REQUIRED WORK. Look through the entries for the string "reflexivity", and copy each line that holds it.

*** Begin section ***

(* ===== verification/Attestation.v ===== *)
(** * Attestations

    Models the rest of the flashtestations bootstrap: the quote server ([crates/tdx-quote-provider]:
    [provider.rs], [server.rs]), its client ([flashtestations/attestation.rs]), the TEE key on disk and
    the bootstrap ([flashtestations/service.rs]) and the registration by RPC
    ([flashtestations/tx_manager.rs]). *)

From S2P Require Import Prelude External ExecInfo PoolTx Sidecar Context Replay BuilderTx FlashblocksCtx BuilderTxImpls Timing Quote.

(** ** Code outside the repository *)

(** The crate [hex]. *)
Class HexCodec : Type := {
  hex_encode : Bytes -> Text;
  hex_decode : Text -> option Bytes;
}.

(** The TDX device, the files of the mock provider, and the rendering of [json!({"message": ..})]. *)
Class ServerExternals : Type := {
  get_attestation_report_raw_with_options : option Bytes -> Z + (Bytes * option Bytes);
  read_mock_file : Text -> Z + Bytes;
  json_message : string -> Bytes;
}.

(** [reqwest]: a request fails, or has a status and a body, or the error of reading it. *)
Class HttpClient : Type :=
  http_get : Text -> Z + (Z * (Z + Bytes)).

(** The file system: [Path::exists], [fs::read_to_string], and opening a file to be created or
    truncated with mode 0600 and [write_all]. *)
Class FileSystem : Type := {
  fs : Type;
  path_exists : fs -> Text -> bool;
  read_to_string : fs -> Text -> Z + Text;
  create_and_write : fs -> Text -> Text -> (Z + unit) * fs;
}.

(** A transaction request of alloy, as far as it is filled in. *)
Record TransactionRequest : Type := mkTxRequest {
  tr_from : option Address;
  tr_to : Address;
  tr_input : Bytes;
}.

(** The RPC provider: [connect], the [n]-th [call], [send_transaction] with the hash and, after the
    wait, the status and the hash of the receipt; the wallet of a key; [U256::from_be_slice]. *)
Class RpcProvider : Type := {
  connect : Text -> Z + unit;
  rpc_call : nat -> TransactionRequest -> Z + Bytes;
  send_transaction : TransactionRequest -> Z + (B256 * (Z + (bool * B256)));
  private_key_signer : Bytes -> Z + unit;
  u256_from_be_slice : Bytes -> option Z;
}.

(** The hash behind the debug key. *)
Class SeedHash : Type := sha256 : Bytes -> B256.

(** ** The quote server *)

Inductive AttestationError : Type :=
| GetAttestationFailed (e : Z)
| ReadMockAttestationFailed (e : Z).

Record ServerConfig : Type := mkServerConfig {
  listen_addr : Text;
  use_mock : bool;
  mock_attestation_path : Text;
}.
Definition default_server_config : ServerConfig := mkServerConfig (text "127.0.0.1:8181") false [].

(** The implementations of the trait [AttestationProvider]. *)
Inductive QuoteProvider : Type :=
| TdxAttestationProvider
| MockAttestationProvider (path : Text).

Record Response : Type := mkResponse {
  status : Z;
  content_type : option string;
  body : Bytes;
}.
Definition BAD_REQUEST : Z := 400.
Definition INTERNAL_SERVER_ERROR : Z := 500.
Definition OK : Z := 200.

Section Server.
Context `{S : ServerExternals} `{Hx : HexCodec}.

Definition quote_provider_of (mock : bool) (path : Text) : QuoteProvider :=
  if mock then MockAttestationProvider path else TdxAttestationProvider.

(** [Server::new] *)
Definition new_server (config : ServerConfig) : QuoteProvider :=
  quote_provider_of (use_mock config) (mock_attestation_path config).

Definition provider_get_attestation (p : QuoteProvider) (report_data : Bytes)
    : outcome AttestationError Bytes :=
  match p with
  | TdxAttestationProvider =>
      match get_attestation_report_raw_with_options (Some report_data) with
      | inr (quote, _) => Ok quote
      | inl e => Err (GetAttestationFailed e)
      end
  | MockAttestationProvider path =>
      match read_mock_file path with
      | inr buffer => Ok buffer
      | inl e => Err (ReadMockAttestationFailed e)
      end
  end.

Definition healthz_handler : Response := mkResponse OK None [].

*** End section ***
*** Begin section ***

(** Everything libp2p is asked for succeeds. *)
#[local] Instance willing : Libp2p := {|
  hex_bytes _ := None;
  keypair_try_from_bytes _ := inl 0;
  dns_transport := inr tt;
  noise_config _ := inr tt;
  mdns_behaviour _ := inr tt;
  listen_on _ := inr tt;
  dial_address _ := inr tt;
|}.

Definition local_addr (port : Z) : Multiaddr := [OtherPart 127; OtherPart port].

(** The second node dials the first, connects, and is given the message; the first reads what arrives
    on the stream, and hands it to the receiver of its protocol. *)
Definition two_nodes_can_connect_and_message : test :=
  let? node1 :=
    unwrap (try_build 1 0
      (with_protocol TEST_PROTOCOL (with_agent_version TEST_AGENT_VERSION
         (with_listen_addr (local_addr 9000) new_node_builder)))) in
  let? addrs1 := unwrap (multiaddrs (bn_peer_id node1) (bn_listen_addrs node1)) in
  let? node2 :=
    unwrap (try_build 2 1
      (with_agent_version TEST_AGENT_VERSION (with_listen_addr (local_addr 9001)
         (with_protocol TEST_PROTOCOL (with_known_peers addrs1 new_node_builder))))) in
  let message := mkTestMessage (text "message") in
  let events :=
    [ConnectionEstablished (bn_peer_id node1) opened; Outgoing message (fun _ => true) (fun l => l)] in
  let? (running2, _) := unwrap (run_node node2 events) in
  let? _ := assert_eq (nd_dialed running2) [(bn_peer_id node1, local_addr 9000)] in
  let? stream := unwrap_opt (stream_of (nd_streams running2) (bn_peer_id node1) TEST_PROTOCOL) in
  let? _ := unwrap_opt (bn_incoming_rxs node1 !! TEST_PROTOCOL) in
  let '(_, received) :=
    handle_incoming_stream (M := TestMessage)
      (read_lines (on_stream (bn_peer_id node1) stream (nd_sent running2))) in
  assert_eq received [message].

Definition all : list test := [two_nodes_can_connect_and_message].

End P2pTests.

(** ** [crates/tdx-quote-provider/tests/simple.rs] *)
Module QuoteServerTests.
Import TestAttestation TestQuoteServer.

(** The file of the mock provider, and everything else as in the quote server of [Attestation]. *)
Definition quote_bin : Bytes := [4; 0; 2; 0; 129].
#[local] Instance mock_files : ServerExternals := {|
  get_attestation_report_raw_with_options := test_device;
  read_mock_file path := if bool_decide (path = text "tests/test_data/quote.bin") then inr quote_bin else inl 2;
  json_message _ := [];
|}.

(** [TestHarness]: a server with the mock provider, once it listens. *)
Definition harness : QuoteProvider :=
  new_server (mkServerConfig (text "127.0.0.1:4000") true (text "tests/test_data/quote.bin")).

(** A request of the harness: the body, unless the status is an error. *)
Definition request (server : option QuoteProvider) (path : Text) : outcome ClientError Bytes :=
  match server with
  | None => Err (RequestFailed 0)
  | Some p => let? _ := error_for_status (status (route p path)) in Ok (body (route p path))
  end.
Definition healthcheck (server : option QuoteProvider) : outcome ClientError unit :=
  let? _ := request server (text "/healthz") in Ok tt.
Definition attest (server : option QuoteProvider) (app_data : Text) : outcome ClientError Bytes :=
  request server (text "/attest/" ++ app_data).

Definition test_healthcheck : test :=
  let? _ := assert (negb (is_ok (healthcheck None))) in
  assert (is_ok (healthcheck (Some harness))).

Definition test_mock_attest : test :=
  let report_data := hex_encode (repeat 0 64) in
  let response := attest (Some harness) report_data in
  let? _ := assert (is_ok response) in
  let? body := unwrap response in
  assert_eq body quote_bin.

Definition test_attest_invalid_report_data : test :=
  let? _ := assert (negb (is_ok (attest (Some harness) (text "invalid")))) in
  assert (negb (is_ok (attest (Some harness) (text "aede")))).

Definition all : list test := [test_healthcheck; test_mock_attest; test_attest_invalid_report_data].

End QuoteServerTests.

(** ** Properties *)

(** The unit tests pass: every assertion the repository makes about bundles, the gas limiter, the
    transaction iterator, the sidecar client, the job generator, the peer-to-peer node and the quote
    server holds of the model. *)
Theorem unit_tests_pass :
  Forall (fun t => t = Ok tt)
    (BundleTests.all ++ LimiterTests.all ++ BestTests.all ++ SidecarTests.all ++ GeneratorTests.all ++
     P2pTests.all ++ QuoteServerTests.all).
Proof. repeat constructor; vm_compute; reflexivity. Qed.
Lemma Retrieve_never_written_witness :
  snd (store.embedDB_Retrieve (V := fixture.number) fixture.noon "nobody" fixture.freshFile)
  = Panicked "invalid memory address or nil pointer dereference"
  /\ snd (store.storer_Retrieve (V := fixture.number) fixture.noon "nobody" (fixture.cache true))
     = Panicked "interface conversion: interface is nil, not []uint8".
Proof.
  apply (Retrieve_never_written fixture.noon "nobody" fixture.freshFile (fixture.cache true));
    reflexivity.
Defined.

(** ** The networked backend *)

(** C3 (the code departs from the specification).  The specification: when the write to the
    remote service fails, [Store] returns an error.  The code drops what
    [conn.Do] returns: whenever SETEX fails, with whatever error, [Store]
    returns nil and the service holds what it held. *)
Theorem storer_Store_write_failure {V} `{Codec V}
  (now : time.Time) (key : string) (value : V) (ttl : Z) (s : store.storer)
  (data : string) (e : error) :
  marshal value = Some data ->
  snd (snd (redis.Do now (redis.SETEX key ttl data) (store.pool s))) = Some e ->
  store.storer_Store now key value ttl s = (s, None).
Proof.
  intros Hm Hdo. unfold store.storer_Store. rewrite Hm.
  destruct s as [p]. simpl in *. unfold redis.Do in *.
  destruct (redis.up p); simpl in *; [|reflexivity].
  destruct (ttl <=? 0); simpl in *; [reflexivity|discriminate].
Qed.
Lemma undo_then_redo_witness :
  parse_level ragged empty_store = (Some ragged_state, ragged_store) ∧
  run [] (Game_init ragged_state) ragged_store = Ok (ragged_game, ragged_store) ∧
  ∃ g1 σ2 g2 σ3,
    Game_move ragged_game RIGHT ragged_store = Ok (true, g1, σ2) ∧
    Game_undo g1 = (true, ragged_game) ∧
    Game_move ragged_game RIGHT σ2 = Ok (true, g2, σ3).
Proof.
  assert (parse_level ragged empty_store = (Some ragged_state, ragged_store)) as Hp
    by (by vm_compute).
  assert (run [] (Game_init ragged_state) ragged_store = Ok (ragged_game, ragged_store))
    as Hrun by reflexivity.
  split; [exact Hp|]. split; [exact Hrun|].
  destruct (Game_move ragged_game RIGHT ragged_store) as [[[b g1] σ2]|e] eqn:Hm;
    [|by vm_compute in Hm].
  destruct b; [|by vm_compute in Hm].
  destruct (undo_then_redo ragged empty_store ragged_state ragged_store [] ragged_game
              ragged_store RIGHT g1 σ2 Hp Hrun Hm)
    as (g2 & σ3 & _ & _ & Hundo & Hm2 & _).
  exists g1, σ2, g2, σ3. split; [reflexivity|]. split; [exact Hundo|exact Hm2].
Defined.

*** End section ***
*** Begin section ***

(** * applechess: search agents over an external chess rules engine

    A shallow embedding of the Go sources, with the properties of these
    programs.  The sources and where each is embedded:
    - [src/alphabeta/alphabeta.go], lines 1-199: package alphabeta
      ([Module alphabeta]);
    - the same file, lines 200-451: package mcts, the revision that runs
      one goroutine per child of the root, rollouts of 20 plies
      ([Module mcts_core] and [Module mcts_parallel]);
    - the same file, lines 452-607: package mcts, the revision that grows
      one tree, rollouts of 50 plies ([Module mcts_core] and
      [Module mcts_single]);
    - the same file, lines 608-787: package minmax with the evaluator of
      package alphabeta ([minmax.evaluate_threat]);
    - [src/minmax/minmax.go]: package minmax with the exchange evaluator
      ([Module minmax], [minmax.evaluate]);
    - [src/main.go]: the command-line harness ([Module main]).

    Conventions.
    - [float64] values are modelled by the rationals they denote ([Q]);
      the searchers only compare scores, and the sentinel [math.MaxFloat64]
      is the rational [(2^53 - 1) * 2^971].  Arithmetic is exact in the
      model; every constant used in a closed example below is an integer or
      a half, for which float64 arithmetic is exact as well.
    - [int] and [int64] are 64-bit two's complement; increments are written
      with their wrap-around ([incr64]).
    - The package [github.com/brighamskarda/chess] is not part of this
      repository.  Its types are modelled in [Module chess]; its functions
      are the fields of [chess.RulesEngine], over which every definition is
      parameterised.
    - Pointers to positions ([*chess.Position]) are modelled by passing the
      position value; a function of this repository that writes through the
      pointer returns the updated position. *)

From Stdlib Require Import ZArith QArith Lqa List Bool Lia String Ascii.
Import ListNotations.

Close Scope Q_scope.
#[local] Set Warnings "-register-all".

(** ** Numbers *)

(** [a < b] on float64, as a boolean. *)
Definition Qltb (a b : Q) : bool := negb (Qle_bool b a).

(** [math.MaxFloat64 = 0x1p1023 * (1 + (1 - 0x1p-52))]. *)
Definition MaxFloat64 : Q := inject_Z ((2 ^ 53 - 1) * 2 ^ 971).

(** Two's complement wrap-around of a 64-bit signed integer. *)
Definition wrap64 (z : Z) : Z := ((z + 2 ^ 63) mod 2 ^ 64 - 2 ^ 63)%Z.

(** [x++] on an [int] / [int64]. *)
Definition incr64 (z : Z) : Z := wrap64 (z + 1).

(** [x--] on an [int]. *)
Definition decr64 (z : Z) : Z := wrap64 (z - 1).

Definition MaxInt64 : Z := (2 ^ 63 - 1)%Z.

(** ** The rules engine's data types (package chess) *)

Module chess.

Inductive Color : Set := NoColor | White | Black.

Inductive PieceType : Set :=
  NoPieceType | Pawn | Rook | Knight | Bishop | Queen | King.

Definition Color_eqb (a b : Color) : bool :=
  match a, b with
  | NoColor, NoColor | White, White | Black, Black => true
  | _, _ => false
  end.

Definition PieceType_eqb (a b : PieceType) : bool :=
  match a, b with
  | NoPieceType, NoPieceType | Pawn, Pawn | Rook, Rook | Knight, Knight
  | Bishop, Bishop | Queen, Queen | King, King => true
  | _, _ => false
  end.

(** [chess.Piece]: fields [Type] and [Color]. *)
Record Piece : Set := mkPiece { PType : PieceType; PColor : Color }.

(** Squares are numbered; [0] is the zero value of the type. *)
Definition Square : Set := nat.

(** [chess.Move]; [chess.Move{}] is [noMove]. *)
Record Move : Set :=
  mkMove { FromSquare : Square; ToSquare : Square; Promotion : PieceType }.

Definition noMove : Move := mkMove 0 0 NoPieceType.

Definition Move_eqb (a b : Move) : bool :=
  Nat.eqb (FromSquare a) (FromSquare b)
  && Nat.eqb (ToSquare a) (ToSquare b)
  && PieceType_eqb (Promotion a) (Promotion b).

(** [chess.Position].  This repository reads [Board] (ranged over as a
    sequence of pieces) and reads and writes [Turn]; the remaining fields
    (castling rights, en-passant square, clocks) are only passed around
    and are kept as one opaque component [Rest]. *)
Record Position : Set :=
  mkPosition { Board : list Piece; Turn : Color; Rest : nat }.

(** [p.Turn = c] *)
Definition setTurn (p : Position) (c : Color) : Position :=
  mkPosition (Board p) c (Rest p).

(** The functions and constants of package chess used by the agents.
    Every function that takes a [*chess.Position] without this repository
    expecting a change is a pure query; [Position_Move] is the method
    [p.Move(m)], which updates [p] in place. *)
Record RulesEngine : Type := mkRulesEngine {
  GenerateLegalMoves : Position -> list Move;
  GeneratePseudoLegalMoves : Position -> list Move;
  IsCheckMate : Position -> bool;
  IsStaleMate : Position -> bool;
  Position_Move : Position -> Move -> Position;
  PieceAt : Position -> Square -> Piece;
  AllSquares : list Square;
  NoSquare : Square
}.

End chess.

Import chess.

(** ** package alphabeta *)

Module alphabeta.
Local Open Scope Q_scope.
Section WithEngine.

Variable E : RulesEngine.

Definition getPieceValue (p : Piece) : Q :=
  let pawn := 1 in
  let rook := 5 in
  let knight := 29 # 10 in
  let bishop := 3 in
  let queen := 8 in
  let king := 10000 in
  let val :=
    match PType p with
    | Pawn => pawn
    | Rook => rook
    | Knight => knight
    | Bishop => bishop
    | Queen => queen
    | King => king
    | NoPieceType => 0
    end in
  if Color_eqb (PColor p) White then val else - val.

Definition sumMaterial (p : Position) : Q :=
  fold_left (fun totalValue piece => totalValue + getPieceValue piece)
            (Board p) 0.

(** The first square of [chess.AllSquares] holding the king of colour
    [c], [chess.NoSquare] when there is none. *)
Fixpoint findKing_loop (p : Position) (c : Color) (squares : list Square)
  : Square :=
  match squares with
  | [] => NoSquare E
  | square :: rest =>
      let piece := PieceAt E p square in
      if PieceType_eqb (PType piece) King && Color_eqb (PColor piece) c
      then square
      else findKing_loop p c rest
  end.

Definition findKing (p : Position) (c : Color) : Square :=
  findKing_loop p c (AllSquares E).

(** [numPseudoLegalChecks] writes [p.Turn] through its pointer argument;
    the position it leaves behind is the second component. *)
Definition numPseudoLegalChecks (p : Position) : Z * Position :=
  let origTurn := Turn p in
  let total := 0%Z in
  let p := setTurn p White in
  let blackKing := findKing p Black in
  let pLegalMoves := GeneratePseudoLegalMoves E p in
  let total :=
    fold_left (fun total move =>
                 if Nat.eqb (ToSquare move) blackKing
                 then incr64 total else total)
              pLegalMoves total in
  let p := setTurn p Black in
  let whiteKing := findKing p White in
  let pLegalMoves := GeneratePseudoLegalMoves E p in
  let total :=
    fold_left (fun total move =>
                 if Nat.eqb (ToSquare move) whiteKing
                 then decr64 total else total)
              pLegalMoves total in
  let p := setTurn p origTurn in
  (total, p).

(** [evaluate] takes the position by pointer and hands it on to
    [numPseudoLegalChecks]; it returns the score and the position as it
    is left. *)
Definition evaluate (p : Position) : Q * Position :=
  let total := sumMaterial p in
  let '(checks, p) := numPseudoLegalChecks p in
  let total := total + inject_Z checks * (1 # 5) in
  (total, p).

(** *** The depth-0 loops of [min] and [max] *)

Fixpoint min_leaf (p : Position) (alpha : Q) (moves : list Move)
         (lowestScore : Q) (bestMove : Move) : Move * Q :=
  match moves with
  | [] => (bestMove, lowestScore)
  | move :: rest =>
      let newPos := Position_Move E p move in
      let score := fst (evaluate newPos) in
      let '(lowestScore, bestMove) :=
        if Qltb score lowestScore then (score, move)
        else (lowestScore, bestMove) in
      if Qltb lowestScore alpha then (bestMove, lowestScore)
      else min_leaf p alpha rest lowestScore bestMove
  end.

*** End section ***

SOLUTION TO THE EXERCISE.
Proof. repeat constructor; vm_compute; reflexivity. Qed.
    reflexivity.
  destruct (redis.up p); simpl in *; [|reflexivity].
  destruct (ttl <=? 0); simpl in *; [reflexivity|discriminate].
    as Hrun by reflexivity.
  exists g1, σ2, g2, σ3. split; [reflexivity|]. split; [exact Hundo|exact Hm2].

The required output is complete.